Says it all right there.  I would express the same reservations, but I know several people whose idea of playing a game is to cheat through the hard parts or make me do it for them.  How overjoyed would they be if they had a "beat this next section of the game for me" function?

Ben Mattes said:
It makes sense to me in a purely linear game, but as soon as we get sand-box, or even remotely open ended, the number of variables would seem to invalidate the potential of this system.

Now this I must disagree with.  People have been programming games that play themselves for years; they're called sports games.  Two AI opponents facing off each other with no human interaction?  No problem.  Of course that's a more linear example, but take that and apply it to something like Grand Theft Auto, the ultimate example of a sandbox game.  A keen developer would take one of two approaches: either itemize every in-game event on an ordered flow chart demonstrating optimal order (think Mega Man boss order) and then have the AI-assist follow it as a guide, or else define key chapters or sections of the game (i.e. a mission for Larry, a mission for Steve, and side-quest taxicab missions) and limit player interaction to "which goal should character pursue next?"

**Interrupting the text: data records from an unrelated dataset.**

(* [plugin/plugable.go:45-49] Plugin *)
Record Plugin := {
  pl_Name : string;
  pl_Reconcile : Request → Object → go S (Result * Object);
  pl_HandleDeletion : Request → Object → go S (option error * Object);
}.

(* [reconciler/plugable_reconciler.go:32-37] ReconcileHandler *)
Record ReconcileHandler := {
  rh_ResourceName : string;
  rh_GetObject : Request → go S (result Object);
  rh_HandleReconcile : Request → Object → go S (Result * Object);
  rh_HandleDeletion : Request → Object → go S (Result * Object);
}.

(* [plugin/plugable.go:51-53] PluginList *)
Definition PluginList := list Plugin.
(* [plugin/plugable.go:61-65] PluginList.RegisterPlugin *)
Definition RegisterPlugin (p : list Plugin) (pe : PluginList) : PluginList :=
  if decide (0 < length p)%nat then pe ++ p else pe.

(** The loops of [Reconcile] over the plugins. *)
Fixpoint plugins_deletion (ps : PluginList) (req : Request) (obj : Object) : go S Object :=
  match ps with
  | [] => mret obj
  | p :: rest =>
      '(_, obj') ← pl_HandleDeletion p req obj;
      plugins_deletion rest req obj'
  end.
Fixpoint plugins_reconcile (ps : PluginList) (req : Request) (obj : Object)
    : go S (option Result * Object) :=
  match ps with
  | [] => mret (None, obj)
  | p :: rest =>
      '(result, obj') ← pl_Reconcile p req obj;
      if NeedBreak result then mret (Some result, obj')
      else plugins_reconcile rest req obj'
  end.

(** The part of [Reconcile] that runs with the lock held. *)
Definition Reconcile_locked (h : ReconcileHandler) (ps : PluginList) (req : Request)
    : go S (CtrlResult * option error) :=
  got ← rh_GetObject h req;
  match got with
  | inr err => mret (CtrlResult_zero, IgnoreNotFound (Some err))
  | inl obj =>
      match Accessor obj with
      | None => mret (CtrlResult_zero, Some (ErrNew "object does not implement the Object interfaces"))
      | Some metaObj =>
          if opt_is_some (om_DeletionTimestamp metaObj) then
            obj' ← plugins_deletion ps req obj;
            '(result, _) ← rh_HandleDeletion h req obj';
            mret (res_Result result, res_Error result)
          else
            '(broke, obj') ← plugins_reconcile ps req obj;
            match broke with
            | Some result => mret (res_Result result, res_Error result)
            | None =>
                '(result, _) ← rh_HandleReconcile h req obj';
                mret (res_Result result, res_Error result)
            end
      end
  end.

(** The same, call by call. *)
Fixpoint prog_deletion (ps : PluginList) (req : Request) (obj : Object) : prog S Object :=
  match ps with
  | [] => mret obj
  | p :: rest =>
      '(_, obj') ← p_call Work (pl_HandleDeletion p req obj);
      prog_deletion rest req obj'
  end.
Fixpoint prog_reconcile (ps : PluginList) (req : Request) (obj : Object) : prog S (option Result * Object) :=
  match ps with
  | [] => mret (None, obj)
  | p :: rest =>
      '(result, obj') ← p_call Work (pl_Reconcile p req obj);
      if NeedBreak result then mret (Some result, obj')
      else prog_reconcile rest req obj'
  end.
(* [reconciler/plugable_reconciler.go:117-175] PlugableReconciler.Reconcile, with the lock held *)
Definition Reconcile_body (h : ReconcileHandler) (ps : PluginList) (req : Request)
    : prog S (CtrlResult * option error) :=
  got ← p_call Work (rh_GetObject h req);
  match got with
  | inr err => mret (CtrlResult_zero, IgnoreNotFound (Some err))
  | inl obj =>
      match Accessor obj with
      | None => mret (CtrlResult_zero, Some (ErrNew "object does not implement the Object interfaces"))
      | Some metaObj =>
          if opt_is_some (om_DeletionTimestamp metaObj) then
            obj' ← prog_deletion ps req obj;
            '(result, _) ← p_call Work (rh_HandleDeletion h req obj');
            mret (res_Result result, res_Error result)
          else
            '(broke, obj') ← prog_reconcile ps req obj;
            match broke with
            | Some result => mret (res_Result result, res_Error result)
            | None =>
                '(result, _) ← p_call Work (rh_HandleReconcile h req obj');
                mret (res_Result result, res_Error result)
            end
      end
  end.

(** A deferred call runs when the function returns and when it panics. *)
Definition go_defer {T A} (d : T → T) (m : go T A) : go T A := λ s,
  match m s with
  | Ret a s' => Ret a (d s')
  | Panic why s' => Panic why (d s')
  end.

(** The state of a reconciler: its locks, absent when it runs one worker, and
    what its handlers act on. *)
Definition RState := (S * option ResourceLocks)%type.

(** Taking the lock is one step: the lock set has a mutex. [None]: there is no lock. *)
Definition try_lock (resourceID : string) : go RState (option bool) := λ st,
  match st.2 with
  | Some lock => let '(ok, lock') := TryAcquire resourceID lock in Ret (Some ok) (st.1, Some lock')
  | None => Ret None st
  end.
Definition unlock (resourceID : string) (st : RState) : RState := (st.1, Release resourceID <$> st.2).
(* [reconciler/plugable_reconciler.go:100-176] PlugableReconciler.Reconcile *)
Definition Reconcile_prog (h : ReconcileHandler) (ps : PluginList) (req : Request)
    : prog RState (CtrlResult * option error) :=
  let resourceID := rq_String req in
  locked ← p_call Acquire (try_lock resourceID);
  match (locked : option bool) with
  | Some true => p_defer (unlock resourceID) (p_fst (Reconcile_body h ps req))
  | Some false => mret (RequeueAfter (10 * Second), None)
  | None => p_fst (Reconcile_body h ps req)
  end.
(* [reconciler/plugable_reconciler.go:100-176] PlugableReconciler.Reconcile *)
Definition Reconcile (h : ReconcileHandler) (ps : PluginList) (req : Request)
    : go RState (CtrlResult * option error) := p_run (Reconcile_prog h ps req).

(** The locks [SetupWithManager] gives a reconciler. *)
Definition setup_concurrency (c : Z) : Z := if decide (c <= 0)%Z then 1%Z else c.
(* [reconciler/plugable_reconciler.go:69-75] PlugableReconciler.SetupWithManager *)
Definition setup_locks (Concurrency : Z) : option ResourceLocks :=
  if decide (setup_concurrency Concurrency > 1)%Z then Some NewResourceLocks else None.

(* [plugin/metasync.go:25-48] MetaSyncPlugin.Reconcile *)
Definition MetaSync_Reconcile (Syncer : option (Object → go S (option error)))
    (req : Request) (obj : Object) : go S (Result * Object) :=
  match obj with
  | ONil => mret (Result_zero, obj)
  | _ => match Syncer with
         | None => mret (Result_zero, obj)
         | Some sync => err ← sync obj; mret (result_err err, obj)
         end
  end.

(* [plugin/metasync.go:20-23] MetaSyncPlugin.HandleDeletion *)
Definition MetaSync_HandleDeletion (Syncer : option (Object → go S (option error)))
    (req : Request) (obj : Object) : go S (option error * Object) :=
  '(result, obj') ← MetaSync_Reconcile Syncer req obj;
  mret (res_Error result, obj').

Either way, you've just made the impossible possible.  Sure, the game won't be sentient and randomly start busting caps in the knees of random passers-by (although even that would become possible if the game just kept statistics of how often the player did just that outside of a mission and then mathematically determined when to deviate from its set course for just such a thing), but it would more than satisfy any "gamer" who can't game.

Jonathan Blow said:
If, in order for games to be accessible to a wider audience, we need to make it so that most people can skip over the playing it part, then what that really means is that our medium sucks.

I both agree and disagree with this statement.  On the one hand, YES, absolutely.  A game that immediately comes to mind which could have used such a feature was Sonic and the Secret Rings.  I grew bored about halfway through and lost all passion for playing the game.  But I still wanted to know how it ended.  So I trudged through a few more levels before I finally couldn't stand it anymore and shelved it.  Some time passed and I became curious about the game again—but still didn't want to play the damned thing.  That's when I had an idea, and a quick search later, found that yes, indeed—some kind soul had uploaded the game's final battle and ending to Youtube.  And I watched it.  And I was finally satisfied.  And if there had been an auto-play feature in SatSR, I most certainly would have exploited it.  Now, certainly I could have beaten SatSR if I chose to; I just didn't enjoy the game enough to actually do it.  And I'd already put down my $50, so I was going to enjoy what was left in whatever way I possibly could.  And I won't be buying Sonic and the Black Knight when it launches (although I will watch it on Youtube.)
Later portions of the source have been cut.